Problem to work on:
Where a line of the records contains the word "Hself", show that line.

Records for this exercise:

□ □ □ □ □ □ □

(** The traversal joins an entry that has data with the location of its data. *)
Lemma entry_located i l d :
  log !! i = Some l → lg_data l = Some d →
  ∃ fs file loc, Archive_file_streams self = Ok fs ∧ fi_pack_pos fs = 0 ∧
    fst (FileStreams_nth fs i) = Ok (Some file) ∧ (en_kind file = K_File loc ∨ en_kind file = K_Symlink loc) ∧
    stored_entry plain_decodes checked_decodes data io_fuel (rc_password config) 32 loc (decoder_limit (rc_options config)) d.
Proof.
  intros Hl Hd. pose proof Hlog as [Hentries Hitems Hdone].
  destruct (log_items_at _ _ _ _ Hl Hd) as (later & Hat). rewrite Hitems in Hat.
  destruct (concat_map_split _ _ _ _ _ Hat) as (past & f & rest & before & after & Hf & Hwf & Hbefore).
  assert (∃ kss, Forall2 (folder_chain plain_decodes checked_decodes prepared (rc_password config)) folders kss) as [kss Hkss].
  { apply Forall_choose. eapply Forall_impl; [apply Forall_and; split; [exact Hdone|]|].
    - apply Forall_forall. exact packed_short.
    - intros g [Hg Hs]. by eapply folder_chain_exists. }
  destruct (re_files _ _ _ _ _ Hself) as (fi & Hfi & Hview).
  destruct folders as [|f0 fs0] eqn:Efs; [by destruct past|]. rewrite <- Efs in *.
  assert (∃ u, unpack_info_of (map wf_folder folders) u ∧ Archive_try_streams_info self =
    Ok (Some {| si_pack_info := Some (pack_info_of (map wf_folder folders)); si_unpack_info := Some u;
                si_substream_info := Some (substream_info_of (map wf_folder folders)) |})) as (u & Hu & Hst).
  { pose proof (re_streams _ _ _ _ _ Hself) as Hst. by rewrite Efs in Hst |- *. }
  clear f0 fs0 Efs. set (chains := map (map kc_coder) kss).
  pose proof (folder_shapes _ _ _ _ _ _ Hkss) as Hshapes. fold chains in Hshapes.
  assert (zlen (packed_streams folders) ≤ u64_max) as Hpk.
  { destruct (re_packed _ _ _ _ _ Hself) as (a & b & -> & Ha). rewrite !zlen_app in Hmax. pose proof (zlen_nonneg b). lia. }
  assert (Forall (λ f, zlen (item_data (wf_items f)) ≤ u64_max) folders) as Hdata.
  { apply Forall_forall. intros g (p & r & Hg)%list_elem_of_split. etrans; [|exact Htotal]. rewrite Hitems.
    apply (item_data_part _ (written_items p) _ (written_items r)). unfold written_items. by rewrite Hg, map_app, concat_app. }
  destruct (written_file_streams folders chains Hshapes Hok Hpk Hdata u Hu (Some fi) (length entries)) as (fs & ls & Hfs & Hpos & Hls & Hhave).
  { by rewrite (written_entries_count entries fi Hview log Hentries), Hitems. }
  fold (zlen entries) in Hfs. set (es := Entries_collect _ _) in Hhave.
  pose proof (written_kinds entries fi Hview) as Hkinds. fold es in Hkinds.
  destruct (Forall2_lookup_r _ _ _ _ _ Hentries Hl) as (e & He & Hel).
  assert (has_stream e = true) as Hes by (rewrite (entry_logged_stream _ _ Hel), Hd; done).
  assert (∃ ent, es !! i = Some ent ∧ en_kind ent = written_kind e) as (ent & Hent & Hkind).
  { apply (f_equal (lookup i)) in Hkinds. change (map ?g ?k) with (g <$> k) in Hkinds. rewrite !list_lookup_fmap, He in Hkinds.
    destruct (es !! i) as [ent|]; [|done]. exists ent. split; [done|]. by injection Hkinds. }
  destruct (layouts_of_at 0 past f rest chains ls) as (cs & g & Hcs & Hg & Hlay); [by rewrite <- Hf|].
  unfold chains in Hcs. change (map ?g ?k) with (g <$> k) in Hcs. rewrite list_lookup_fmap in Hcs.
  destruct (kss !! length past) as [ks|] eqn:Ek; [|done]. injection Hcs as <-. rewrite Z.add_0_l in Hlay.
  set (loc := {| loc_folder_index := 0 + zlen past; loc_stream_index := zlen before;
    loc_folder := written_layout f (map kc_coder ks) g (zlen (packed_streams past));
    loc_stream := {| ss_range := {| br_start := zlen (item_data before); br_end := zlen (item_data before) + zlen d |};
                     ss_digest := Some (crc32 d) |} |}).
  assert (folder_locations 0 folders ls !! stream_entries (take i es) = Some loc) as Hloc.
  { rewrite Hf. eapply folder_locations_at; [|exact Hlay|exact Hwf|].
    - rewrite <- Hf. by eapply layouts_of_length.
    - rewrite (stream_entries_kinds _ (take i entries)); [|by rewrite <- !firstn_map, Hkinds].
      rewrite <- (length_log_items (take i log) (take i entries) 0) by by apply Forall2_take.
      change (log_items_from 0) with log_items. by rewrite Hbefore, length_app. }
  destruct (FileStreams_nth_spec fs i _ _ Hhave) as (fs' & locs' & Hnth & _).
  rewrite (bind_entries_at es _ i ent) in Hnth; [|apply Hhave|done]. unfold carries_stream in Hnth.
  rewrite Hkind, written_kind_stream, Hes, Hloc in Hnth. cbn [fmap option_fmap option_map] in Hnth.
  exists fs, (with_stream ent loc), loc. split_and!.
  - unfold Archive_file_streams. by rewrite Hfi, Hst, (re_count _ _ _ _ _ Hself), Hfs.
  - done.
  - by rewrite Hnth.
  - cbn [with_stream en_kind]. rewrite Hkind. unfold written_kind. rewrite Hes. destruct (is_symlink_attributes _); auto.
  - destruct (folder_stored plain_decodes checked_decodes prepared (rc_password config) folders kss Hkss data
      (re_packed _ _ _ _ _ Hself) io_fuel) with (past := past) (f := f) (rest := rest) (ks := ks) as (Hstored & Hcs & Hlen & Hm);
      [by rewrite <- Hitems|by rewrite <- Hitems|done|done|done|].
    split. exists f, ks, g, (zlen (packed_streams past)), before, (Z.of_nat i), after.
    split_and!; try done; [lia|]. cbn. unfold written_layout, chain_layout. by rewrite Hcs.
Qed.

□ □ □ □ □ □ □

Result of the exercise:
  destruct (re_files _ _ _ _ _ Hself) as (fi & Hfi & Hview).
  { pose proof (re_streams _ _ _ _ _ Hself) as Hst. by rewrite Efs in Hst |- *. }
  { destruct (re_packed _ _ _ _ _ Hself) as (a & b & -> & Ha). rewrite !zlen_app in Hmax. pose proof (zlen_nonneg b). lia. }
  - unfold Archive_file_streams. by rewrite Hfi, Hst, (re_count _ _ _ _ _ Hself), Hfs.
      (re_packed _ _ _ _ _ Hself) io_fuel) with (past := past) (f := f) (rest := rest) (ks := ks) as (Hstored & Hcs & Hlen & Hm);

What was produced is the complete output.